(Collected data entries)
(* ===== verification/SchedulerProps.v ===== *)
(** * Properties of the task scheduler *)

From stdpp Require Import base gmap strings list option sorting sets pretty.
From Stdlib Require Import ZArith Lia Ascii.
From S2P Require Import Prelude PyStr PyInt PySort PyDict Execution Scheduler.

(** ** Schedules *)

Section schedules.
Variable cron_valid : string -> bool.
Variable cron_next : string -> Z -> option Z.

(** The first point of the grid [anchor + k * d], [k >= 0], after [now]. *)
Definition next_on_grid (now d anchor : Z) : Z :=
  if (now <? anchor)%Z then anchor else (anchor + ((now - anchor) / d + 1) * d)%Z.

Lemma advance_interval_spec fuel now d anchor :
  (0 < d)%Z -> (datetime_min <= anchor)%Z -> (now <= datetime_max)%Z ->
  interval_fuel now d anchor <= fuel ->
  advance_interval fuel now d anchor =
    let u := next_on_grid now d anchor in
    if (u <=? Z.max anchor datetime_max)%Z then Ok u else raise TaskOverflowError.
Proof.
  intros Hd Ha Hn. revert anchor Ha. induction fuel as [|fuel IH]; intros anchor Ha Hf; cbn zeta.
  - unfold advance_interval, next_on_grid, interval_fuel in *.
    destruct (Z.leb_spec anchor now) as [H|H].
    + pose proof (Z.div_pos (now - anchor) d ltac:(lia) Hd). lia.
    + destruct (Z.ltb_spec now anchor); [|lia]. by rewrite (proj2 (Z.leb_le _ _)) by lia.
  - cbn [advance_interval]. destruct (Z.leb_spec anchor now) as [H|H].
    2:{ unfold next_on_grid. destruct (Z.ltb_spec now anchor); [|lia].
        by rewrite (proj2 (Z.leb_le _ _)) by lia. }
    pose proof (Z.div_pos (now - anchor) d ltac:(lia) Hd) as Hq.
    assert (E : next_on_grid now d anchor = (anchor + ((now - anchor) / d + 1) * d)%Z)
      by (unfold next_on_grid; destruct (Z.ltb_spec now anchor); [lia|done]).
    assert (G : next_on_grid now d (anchor + d) = next_on_grid now d anchor).
    { rewrite E. unfold next_on_grid. destruct (Z.ltb_spec now (anchor + d)) as [L|L].
      - rewrite (Z.div_small (now - anchor)) by lia. lia.
      - replace (now - (anchor + d))%Z with (now - anchor + (-1) * d)%Z by lia.
        rewrite Z.div_add by lia. lia. }
    assert (B : (anchor + d <= next_on_grid now d anchor)%Z) by (rewrite E; nia).
    destruct (datetime_add anchor d) as [v|] eqn:Ev.
    + apply datetime_add_some in Ev as [-> Ev]. rewrite IH; [|lia|].
      * rewrite G. replace (Z.max (anchor + d) datetime_max) with (Z.max anchor datetime_max) by lia. done.
      * unfold interval_fuel in *. replace (now - (anchor + d))%Z with (now - anchor + (-1) * d)%Z by lia.
        rewrite Z.div_add by lia. lia.
    + assert (~ (anchor + d <= datetime_max)%Z).
      { intros Hle. assert (datetime_add anchor d = Some (anchor + d)%Z) as Hs
          by (apply datetime_add_some; lia). congruence. }
      by rewrite (proj2 (Z.leb_gt _ _)) by lia.
Qed.
(* ===== verification/AuthProps.v ===== *)
(** * Properties of users, invite codes and tokens *)

From stdpp Require Import base gmap strings list option sorting sets countable pretty.
From Stdlib Require Import ZArith Lia Ascii.
From S2P Require Import Prelude PyStr PyInt PyBase64 PySort PyDict Auth.

(** ** Passwords *)

Lemma str_chars_nil s : str_chars s = [] <-> s = "".
Proof. split; [by destruct s|by intros ->]. Qed.

Lemma base64_text value : str_chars (base64_urlsafe_encode value) = b64_body value.
Proof. unfold base64_urlsafe_encode. by rewrite str_chars_of_chars, rstrip_encoded. Qed.

Lemma b64_body_ascii l : forallb (fun c => (code c <? 128)%N) (b64_body l) = true.
Proof.
  assert (K : forall n, (n < 64)%N -> (code (sextet_char n) <? 128)%N = true)
    by (apply (sextet_cases (fun n => (code (sextet_char n) <? 128)%N)); vm_compute; reflexivity).
  revert l. apply triple_ind.
  - done.
  - intros a. cbn [b64_body forallb]. rewrite !K by (sextet_bounds a). done.
  - intros a b. pose proof (code_lt b). cbn [b64_body forallb]. rewrite !K by (sextet_bounds a). done.
  - intros a b c l IH. pose proof (code_lt b). pose proof (code_lt c). cbn [b64_body forallb].
    rewrite !K, IH by (sextet_bounds a). done.
Qed.

(** The padding [_base64_urlsafe_decode] puts back is the one stripped. *)
Lemma base64_urlsafe_roundtrip value :
  value <> [] -> base64_urlsafe_decode (base64_urlsafe_encode value) = Some value.
Proof.
  intros Hv. unfold base64_urlsafe_decode. rewrite base64_text, b64_body_ascii.
  rewrite bool_decide_eq_false_2 by (by rewrite b64_body_nil). rewrite length_b64_body.
  transitivity (urlsafe_b64decode (b64_body value ++ b64_pad (length value))); [|apply b64_roundtrip].
  unfold b64_pad. f_equal. f_equal.
  pose proof (Nat.mod_upper_bound (length value) 3 ltac:(lia)) as Hm.
  by destruct (Nat.modulo (length value) 3) as [|[|[|]]]; [..|lia].
Qed.

Lemma base64_no_dollar value : "$"%char ∉ b64_body value.
Proof. intros [_ H]%b64_body_plain. done. Qed.

Section passwords.
Variable scrypt : bytes -> bytes -> Z -> Z -> Z -> Z -> bytes.
Context (scrypt_length : forall p s n r q d, (0 <= d)%Z -> Z.of_nat (length (scrypt p s n r q d)) = d).

Lemma split_hash salt password :
  py_split "$"%char (hash_password scrypt salt password) =
  [PASSWORD_HASH_SCHEME; "16384"; "8"; "1"; "32"; base64_urlsafe_encode salt;
   base64_urlsafe_encode (derive_password_key scrypt password salt)].
Proof.
  unfold py_split, hash_password. rewrite !str_chars_app, !base64_text.
  set (x := b64_body salt). set (y := b64_body _).
  transitivity (map of_chars (split_chars "$"%char (str_chars PASSWORD_HASH_SCHEME ++ "$"%char ::
    str_chars "16384" ++ "$"%char :: str_chars "8" ++ "$"%char :: str_chars "1" ++ "$"%char ::
    str_chars "32" ++ "$"%char :: x ++ "$"%char :: y))); [reflexivity|].
  rewrite !split_chars_app by (first [apply base64_no_dollar|apply (bool_decide_unpack _); vm_compute; reflexivity]).
  rewrite split_chars_none by apply base64_no_dollar. cbn [map]. unfold x, y.
  by rewrite <- !base64_text, !of_chars_str_chars.
Qed.

(** A stored password hash verifies its password. Verifying a password against
    the hash of another one (or the same) compares the derived keys: nothing is lost in
    the encoding of the hash, and a password always matches its own hash. *)
Theorem password_roundtrip salt password candidate :
  length salt = PASSWORD_HASH_SALT_BYTES ->
  verify_password scrypt candidate (hash_password scrypt salt password) =
    bool_decide (derive_password_key scrypt candidate salt = derive_password_key scrypt password salt) /\
  verify_password scrypt password (hash_password scrypt salt password) = true.
Proof.
  intros Hs. enough (E : forall c, verify_password scrypt c (hash_password scrypt salt password) =
    bool_decide (derive_password_key scrypt c salt = derive_password_key scrypt password salt))
    by (rewrite !E; split; [done|by apply bool_decide_eq_true]).
  intros c. unfold verify_password, verify_password_body. rewrite split_hash.
  change (parse_int "16384") with (Some PASSWORD_HASH_N). change (parse_int "8") with (Some PASSWORD_HASH_R).
  change (parse_int "1") with (Some PASSWORD_HASH_P). change (parse_int "32") with (Some PASSWORD_HASH_DKLEN).
  cbn [mbind option_bind]. rewrite !bool_decide_eq_false_2 by naive_solver.
  pose proof (scrypt_length (utf8_encode password) salt PASSWORD_HASH_N PASSWORD_HASH_R PASSWORD_HASH_P
    PASSWORD_HASH_DKLEN ltac:(done)) as Hd. fold (derive_password_key scrypt password salt) in Hd.
  rewrite !base64_urlsafe_roundtrip by (intros E; rewrite E in *; done). cbn [mbind option_bind].
  by rewrite bool_decide_eq_false_2 by naive_solver.
Qed.
End passwords.

(** ** The directory of users *)

Lemma replace_user_id c u : au_id (replace_user c u) = au_id u.
Proof. done. Qed.

Section service.
Variable scrypt : bytes -> bytes -> Z -> Z -> Z -> Z -> bytes.
Variable jwt_encode : claims -> string.
Variable jwt_decode : Z -> string -> option claims.
Variable uuid4_hex : nat -> string.
Variable urandom : nat -> bytes.
Variable now_utc : nat -> Z.
Variable delta : Z.

Local Abbreviation auth_step := (auth_step scrypt jwt_encode jwt_decode uuid4_hex urandom now_utc delta).
Local Abbreviation auth_run := (auth_run scrypt jwt_encode jwt_decode uuid4_hex urandom now_utc delta).
Local Abbreviation get_current_user := (get_current_user jwt_decode now_utc).
Local Abbreviation require_permission := (require_permission jwt_decode now_utc).

(** [s'] is [s] with a later clock. *)
Definition tick (s s' : auth_state) : Prop := exists n, as_clock s <= n /\ s' = with_auth_clock n s.

#[local] Instance tick_preorder : PreOrder tick.
Proof.
  split.
  - intros s. exists (as_clock s). split; [lia|by destruct s].
  - intros s s1 s2 (n & H1 & ->) (m & H2 & ->). simpl in H2. exists m. split; [lia|done].
Qed.

Lemma get_available_invite_tick c s : tick s (get_available_invite now_utc c s).2.
Proof.
  unfold get_available_invite. destruct (od_get c (as_invites s)) as [i|]; [|done].
  case_bool_decide; [done|]. destruct (ic_expires_at i) as [e|]; [|done]. cbn [read_utc].
  assert (tick s (with_auth_clock (S (as_clock s)) s)) by (by exists (S (as_clock s)); split; [lia|]).
  by destruct (_ <? _)%Z.
Qed.

Lemma get_current_user_tick cr s : tick s (get_current_user cr s).2.
Proof.
  unfold Auth.get_current_user, decode_access_token. destruct cr; [|done]. cbn [read_utc].
  exists (S (as_clock s)). split; [simpl; lia|done].
Qed.

Lemma get_current_user_user cr s u :
  (get_current_user cr s).1 = Ok u -> exists id, od_get id (as_by_id s) = Some u.
Proof.
  unfold Auth.get_current_user, decode_access_token. destruct cr as [t|]; [|done]. cbn [read_utc fst].
  destruct (jwt_decode _ _ ≫= cl_sub) as [id|]; [|done]. simpl.
  destruct (od_get id (as_by_id s)) eqn:E; [|done]. intros [= <-]. by exists id.
Qed.

Lemma require_permission_eq resource action cr s :
  require_permission resource action cr s =
    ((u ← (get_current_user cr s).1; if has_permission (au_role u) resource action then Ok u else raise forbidden),
     (get_current_user cr s).2).
Proof. unfold Auth.require_permission. by destruct (get_current_user cr s). Qed.

Lemma require_permission_ok resource action cr s u :
  (require_permission resource action cr s).1 = Ok u ->
  (get_current_user cr s).1 = Ok u /\ has_permission (au_role u) resource action = true.
Proof.
  rewrite require_permission_eq. cbn [fst]. destruct (get_current_user cr s).1 as [v|]; [|done]. simpl.
  destruct (has_permission (au_role v) resource action) eqn:E; [|done]. by intros [= <-].
Qed.

(** *** Invites *)

Definition unused (i : AuthInviteCode) : Prop := ic_used_by i = None /\ ic_used_at i = None.

Definition usable (c : string) (i : AuthInviteCode) (s : auth_state) : Prop :=
  od_get c (as_invites s) = Some i /\ unused i.

(** The invite of a code is used, or expired for good. *)
Definition dead (c : string) (s : auth_state) : Prop :=
  exists i, od_get c (as_invites s) = Some i /\
    (is_Some (ic_used_by i) \/
     exists e, ic_expires_at i = Some e /\ forall m, as_clock s <= m -> (utc_wall e < now_utc m)%Z).

Definition monotone : Prop := forall m n, m <= n -> (now_utc m <= now_utc n)%Z.

Lemma get_available_invite_spec c s :
  let '(r, s') := get_available_invite now_utc c s in
  match r with
  | Ok i => usable c i s /\ (dead c s -> False)
  | Err e => e = InviteCodeUnavailableError c /\
             forall i, usable c i s -> monotone -> dead c s'
  end.
Proof.
  unfold get_available_invite. destruct (od_get c (as_invites s)) as [i|] eqn:E.
  2:{ split; [done|]. intros i [H _]. congruence. }
  case_bool_decide as U.
  { split; [done|]. intros j [H [U1 U2]]. assert (j = i) as -> by congruence.
    rewrite U1, U2 in U. by destruct U as [[]|[]]. }
  assert (Un : unused i).
  { split; apply eq_None_not_Some; intros ?; apply U; first [by left|by right]. }
  assert (K : dead c s -> exists e, ic_expires_at i = Some e /\ (utc_wall e < now_utc (as_clock s))%Z).
  { intros (j & Hj & D). assert (j = i) as -> by congruence. destruct D as [D|(e & D1 & D2)].
    - destruct Un as [Un _]. rewrite Un in D. by destruct D.
    - exists e. split; [done|]. by apply D2. }
  destruct (ic_expires_at i) as [e|] eqn:X; cbn [read_utc].
  - destruct (Z.ltb_spec (utc_wall e) (now_utc (as_clock s))) as [L|L].
    + split; [done|]. intros j [Hj _] M. assert (j = i) as -> by congruence. exists i. split; [done|].
      right. exists e. split; [done|]. simpl. intros m Hm. pose proof (M (as_clock s) m ltac:(lia)). lia.
    + split; [done|]. intros (e' & [= <-] & D)%K. lia.
  - split; [done|]. intros (e' & He & _)%K. done.
Qed.

Lemma dead_tick c s s' : tick s s' -> dead c s -> dead c s'.
Proof.
  intros (n & Hn & ->) (i & H1 & H2). exists i. split; [done|]. destruct H2 as [H2|(e & H2 & H3)]; [by left|right].
  exists e. split; [done|]. intros m Hm. apply H3. simpl in Hm. lia.
Qed.

Lemma consume_effect c id s :
  let '(r, s') := consume_invite_code now_utc c id s in
  exists i t s1, tick s s1 /\ as_clock s <= as_clock s1 /\
    (usable c i s /\ r = Ok (mark_used id t i) /\
       s' = with_invites (od_set c (mark_used id t i) (as_invites s)) s1 \/
     s' = s1 /\ r = raise (InviteCodeUnavailableError c) /\
       forall i, usable c i s -> monotone -> dead c s').
Proof.
  unfold consume_invite_code. pose proof (get_available_invite_spec c s) as H.
  pose proof (get_available_invite_tick c s) as T.
  destruct (get_available_invite now_utc c s) as [[i|e] s1].
  - simpl in T. cbn [read_utc]. exists i, (now_utc (as_clock s1)), (with_auth_clock (S (as_clock s1)) s1).
    destruct T as (n & Hn & ->). split; [exists (S n); split; [lia|done]|]. split; [simpl; lia|].
    left. split; [apply H|]. done.
  - simpl in T. destruct H as [-> H]. exists (mkInvite "" "" "" None None None None), 0%Z, s1.
    split; [done|]. destruct T as (n & Hn & ->). split; [done|]. right. done.
Qed.
(** What follows an [await]; [failed] is the message of the exception it raised,
    if it did. A failed write is swallowed. *)
Definition resume (n : nat) (failed : option string) (s : service) : option (reply * service) :=
  match sv_konts s !! n with
  | None => None
  | Some k =>
      let s := with_konts (delete n (sv_konts s)) s in
      Some match k, failed with
      | KCreate session_id g record, None =>
          match id_session session_id s with
          | None => finish (ACreated g record) s
          | Some (_, m) =>
              let '(snap, s) := build_history_snapshot m s in
              await_persist snap (ACreated g record) s
          end
      | KCreate _ _ _, Some msg => (RError (BridgeError msg), s)
      | KAttach _ snap record q, None => await_persist snap (AQueue record q) s
      | KAttach session_id _ _ _, Some msg =>
          match id_session session_id s with
          | None => finish (ARaise msg) s
          | Some (o, m) =>
              let m := md_with_queue None (md_with_bridge None m) in
              let m := md_with_record (record_status TsClosed None (md_record m)) m in
              let '(snap, s) := build_history_snapshot m (set_managed o m s) in
              await_persist snap (ARaise msg) s
          end
      | KClose snap a, _ =>
          match close_outcome a failed s with
          | None => await_persist snap a s
          | Some msg =>
              (RError (BridgeError msg), match a with ATask t => end_task t s | _ => s end)
          end
      | KPersist snap a, _ =>
          let s := match failed with None => persist snap s | Some _ => s end in
          (RWaits n, with_konts (<[n := KAfter a]> (sv_konts s)) s)
      | KAfter a, _ => finish a s
      end
  end.

(** [_recover_active_sessions_from_persisted_snapshots], on the snapshots of
    [_list_persisted_history_snapshots]. *)
Definition recover_one (s : service) (snap : TerminalSessionHistorySnapshot) : service :=
  if negb (recoverable_status (ts_status (hs_record snap))) then s
  else
    let r := record_status TsDetached None (hs_record snap) in
    if bool_decide (is_Some (by_group (ts_group_folder r) s)) then s
    else if bool_decide (is_Some (sv_by_id s !! ts_session_id r)) then s
    else
      let '(o, s) := fresh s in
      let m := md_with_history [] 0 (hs_truncated snap) (fresh_managed r None) in
      let m := append_output_history (hs_output snap) m in
      with_by_id (<[ts_session_id r := o]> (sv_by_id s))
        (with_by_group (od_set (ts_group_folder r) o (sv_by_group s)) (set_managed o m s)).

(** [_list_persisted_history_snapshots]: by directory name. *)
Definition list_persisted_history_snapshots (s : service) : list TerminalSessionHistorySnapshot :=
  omap (fun e : string * _ => load_dir e.1 s)
    (py_sorted (fun e : string * TerminalSessionHistorySnapshot => e.1) (map_to_list (sv_latest s))).

(** A new service over the files another one left. *)
Definition recover_active_sessions (files : service) : service :=
  let s := with_archive (sv_archive files) (with_latest (sv_latest files)
             (with_next (sv_next files) (with_uuids (sv_uuids files) (with_clock (sv_clock files)
                init_service)))) in
  foldl recover_one s (list_persisted_history_snapshots s).

(** [list_latest_history_snapshots] and [list_history_summaries]: the sessions in
    memory, then the persisted snapshots of the other workspaces. *)
Fixpoint build_snapshots (l : list (string * nat)) (s : service) :
    list (string * TerminalSessionHistorySnapshot) * service :=
  match l with
  | [] => ([], s)
  | (_, o) :: l' =>
      match sv_heap s !! o with
      | None => build_snapshots l' s
      | Some m =>
          let '(snap, s) := build_history_snapshot m s in
          let '(d, s) := build_snapshots l' s in
          ((ts_group_folder (hs_record snap), snap) :: d, s)
      end
  end.

Definition add_persisted (d : list (string * TerminalSessionHistorySnapshot))
    (snap : TerminalSessionHistorySnapshot) : list (string * TerminalSessionHistorySnapshot) :=
  od_setdefault (ts_group_folder (hs_record snap)) snap d.

Definition list_latest_history_snapshots (s : service) :
    list TerminalSessionHistorySnapshot * service :=
  let '(built, s) := build_snapshots (sv_by_group s) s in
  let in_memory := foldl (fun d e => od_set e.1 e.2 d) [] built in
  let all := foldl add_persisted in_memory (list_persisted_history_snapshots s) in
  (py_sorted (fun x => (ts_group_folder (hs_record x), hs_session_id x)) (od_values all), s).

Definition list_history_summaries (s : service) : list TerminalSessionHistorySummary * service :=
  let '(l, s) := list_latest_history_snapshots s in (to_history_summary <$> l, s).

(** ** The service as a transition system *)

Inductive event :=
| ECreate (group_id group_folder owner_user_id requested_mode : string)
| EAttach (session_id owner_user_id : string)
| EDetach (session_id owner_user_id : string)
| EClose (session_id owner_user_id : string)
| ECloseByGroup (group_folder owner_user_id : string)
| EForceClose (group_folder : string)
| EInput (session_id owner_user_id data : string)
| EResize (session_id owner_user_id : string) (cols rows : Z)
| EBridge (session_id : string) (e : TerminalBridgeEvent)
| ECancelCallback (k : nat)
| EExpire (task : nat)
| EResume (k : nat) (failed : option string).
(** [ts] is [ts0] but for the state of the task [t]. *)
Definition task_changed (t : option nat) (ts0 ts : gmap nat expire_task) : Prop :=
  (forall t' x, ts !! t' = Some x -> is_Some (ts0 !! t')) /\
  (forall t' x, ts0 !! t' = Some x -> exists y, ts !! t' = Some y /\ xt_session y = xt_session x) /\
  (forall t' x, ts0 !! t' = Some x -> t <> Some t' -> ts !! t' = Some x).

Lemma task_changed_refl t ts : task_changed t ts ts.
Proof. unfold task_changed. eauto 10. Qed.

Lemma task_changed_insert t x y ts :
  ts !! t = Some x -> xt_session y = xt_session x -> task_changed (Some t) ts (<[t := y]> ts).
Proof.
  intros E Hs. split; [|split]; intros t' z; rewrite ?lookup_insert.
  - case_decide; [subst; intros _; rewrite E; by eexists|by eexists].
  - case_decide; [subst|by eauto]. intros H. rewrite E in H. injection H as <-. by eexists.
  - intros H Hne. case_decide; [congruence|done].
Qed.

Lemma cancelled_in_spec t ts : task_changed t ts (cancelled_in t ts).
Proof.
  unfold cancelled_in. destruct t as [t|]; [|apply task_changed_refl].
  destruct (ts !! t) as [x|] eqn:E; [|apply task_changed_refl].
  destruct (xt_state x); auto using task_changed_refl; by eapply task_changed_insert.
Qed.

(** An operation that cancels the reconnect task of a registered session and
    leaves it without a deadline. *)
Lemma inv_cancelled o m m' s n :
  sess_inv s -> sv_heap s !! o = Some m ->
  (sv_by_id s !! sid m = Some o \/ sv_by_id s !! sid m = None) -> sv_next s <= n ->
  identity m' = identity m -> hist_ok m' -> md_reconnect m' = None ->
  ts_reconnect_deadline (md_record m') = None ->
  queue_cond s m m' n ->
  sess_inv (with_next n (with_tasks (cancelled_in (md_reconnect m) (sv_tasks s)) (set_managed o m' s))).
Proof.
  intros I Hm Hreg Hn Hid Hh Hr Hd Hq.
  destruct (cancelled_in_spec (md_reconnect m) (sv_tasks s)) as (T1 & T2 & T3).
  apply (inv_replace o m); try done.
  - intros d. by rewrite Hd.
  - intros t. by rewrite Hr.
  - intros t x [y Hy]%T1. apply (si_task_next s I) in Hy. lia.
  - intros t x Hx Hne. apply T3; [done|]. intros Ht.
    destruct (si_reconnect s I _ _ _ Hm Ht) as (y & Y1 & Y2). congruence.
Qed.
Lemma inv_recover s : sess_inv s -> sess_inv (recover_active_sessions history_max_bytes_arg s).
Proof.
  intros I. unfold recover_active_sessions. set (s0 := with_archive _ _).
  assert (I0 : sess_inv s0).
  { split; unfold by_group; simpl; intros *; rewrite ?lookup_empty; try done; [constructor|].
    apply (si_disk _ _ s I). }
  assert (L : forall snap, snap ∈ list_persisted_history_snapshots s0 ->
    from_uuid uuid4_hex (sv_uuids s0) (hs_session_id snap)).
  { intros snap (e & _ & He)%list_elem_of_omap. unfold load_dir in He.
    destruct (sv_latest s0 !! e.1) as [x|] eqn:Hx; simpl in He; [|done].
    destruct (loads x); [|done]. injection He as <-. by eapply (si_disk _ _ s0 I0). }
  clearbody s0. clear I. revert L. generalize (list_persisted_history_snapshots s0). intros l.
  revert s0 I0. induction l as [|snap l IH]; intros s0 I0 L; [done|].
  simpl. destruct (inv_recover_one s0 snap I0) as [I1 E1]; [apply L; left|].
  apply IH; [done|]. intros x Hx. rewrite E1. apply L. by right.
Qed.

(** ** All events *)

Lemma inv_step s ev r s' :
  sess_inv s ->
  step history_max_bytes_arg reconnect_timeout uuid4_hex utcnow container_name history_dir s ev
    = Some (r, s') -> sess_inv s'.
Proof.
  intros I. assert (K : forall p : reply * service, sess_inv p.2 -> Some p = Some (r, s') -> sess_inv s')
    by (intros p Hp [= ->]; done).
  destruct ev; simpl.
  - apply K. by apply inv_create.
  - apply K. by apply inv_attach.
  - apply K. by apply inv_detach.
  - apply K. by apply inv_close_session.
  - apply K. by apply inv_close_by_group.
  - apply K. by apply inv_force_close.
  - apply K. by apply inv_use_bridge.
  - apply K. by apply inv_use_bridge.
  - destruct (bridge_ready _ _ _) eqn:E; [|done]. apply K. by apply inv_bridge_event.
  - by apply inv_cancel_callback.
  - by apply inv_expire.
  - by apply inv_resume.
Qed.

Lemma reach_inv s :
  reach history_max_bytes_arg reconnect_timeout uuid4_hex utcnow container_name history_dir s ->
  sess_inv s.
Proof.
  induction 1; [apply inv_init|by apply inv_recover|by eapply inv_step].
Qed.
End ops.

- **Activity**: Return, word for word, the lines of the data above from the line with "rewrite U1, U2" through the line with "(** What follows", inclusive.

- **Answer space**:
    rewrite U1, U2 in U. by destruct U as [[]|[]]. }
  assert (Un : unused i).
  { split; apply eq_None_not_Some; intros ?; apply U; first [by left|by right]. }
  assert (K : dead c s -> exists e, ic_expires_at i = Some e /\ (utc_wall e < now_utc (as_clock s))%Z).
  { intros (j & Hj & D). assert (j = i) as -> by congruence. destruct D as [D|(e & D1 & D2)].
    - destruct Un as [Un _]. rewrite Un in D. by destruct D.
    - exists e. split; [done|]. by apply D2. }
  destruct (ic_expires_at i) as [e|] eqn:X; cbn [read_utc].
  - destruct (Z.ltb_spec (utc_wall e) (now_utc (as_clock s))) as [L|L].
    + split; [done|]. intros j [Hj _] M. assert (j = i) as -> by congruence. exists i. split; [done|].
      right. exists e. split; [done|]. simpl. intros m Hm. pose proof (M (as_clock s) m ltac:(lia)). lia.
    + split; [done|]. intros (e' & [= <-] & D)%K. lia.
  - split; [done|]. intros (e' & He & _)%K. done.
Qed.

Lemma dead_tick c s s' : tick s s' -> dead c s -> dead c s'.
Proof.
  intros (n & Hn & ->) (i & H1 & H2). exists i. split; [done|]. destruct H2 as [H2|(e & H2 & H3)]; [by left|right].
  exists e. split; [done|]. intros m Hm. apply H3. simpl in Hm. lia.
Qed.

Lemma consume_effect c id s :
  let '(r, s') := consume_invite_code now_utc c id s in
  exists i t s1, tick s s1 /\ as_clock s <= as_clock s1 /\
    (usable c i s /\ r = Ok (mark_used id t i) /\
       s' = with_invites (od_set c (mark_used id t i) (as_invites s)) s1 \/
     s' = s1 /\ r = raise (InviteCodeUnavailableError c) /\
       forall i, usable c i s -> monotone -> dead c s').
Proof.
  unfold consume_invite_code. pose proof (get_available_invite_spec c s) as H.
  pose proof (get_available_invite_tick c s) as T.
  destruct (get_available_invite now_utc c s) as [[i|e] s1].
  - simpl in T. cbn [read_utc]. exists i, (now_utc (as_clock s1)), (with_auth_clock (S (as_clock s1)) s1).
    destruct T as (n & Hn & ->). split; [exists (S n); split; [lia|done]|]. split; [simpl; lia|].
    left. split; [apply H|]. done.
  - simpl in T. destruct H as [-> H]. exists (mkInvite "" "" "" None None None None), 0%Z, s1.
    split; [done|]. destruct T as (n & Hn & ->). split; [done|]. right. done.
Qed.
(** What follows an [await]; [failed] is the message of the exception it raised,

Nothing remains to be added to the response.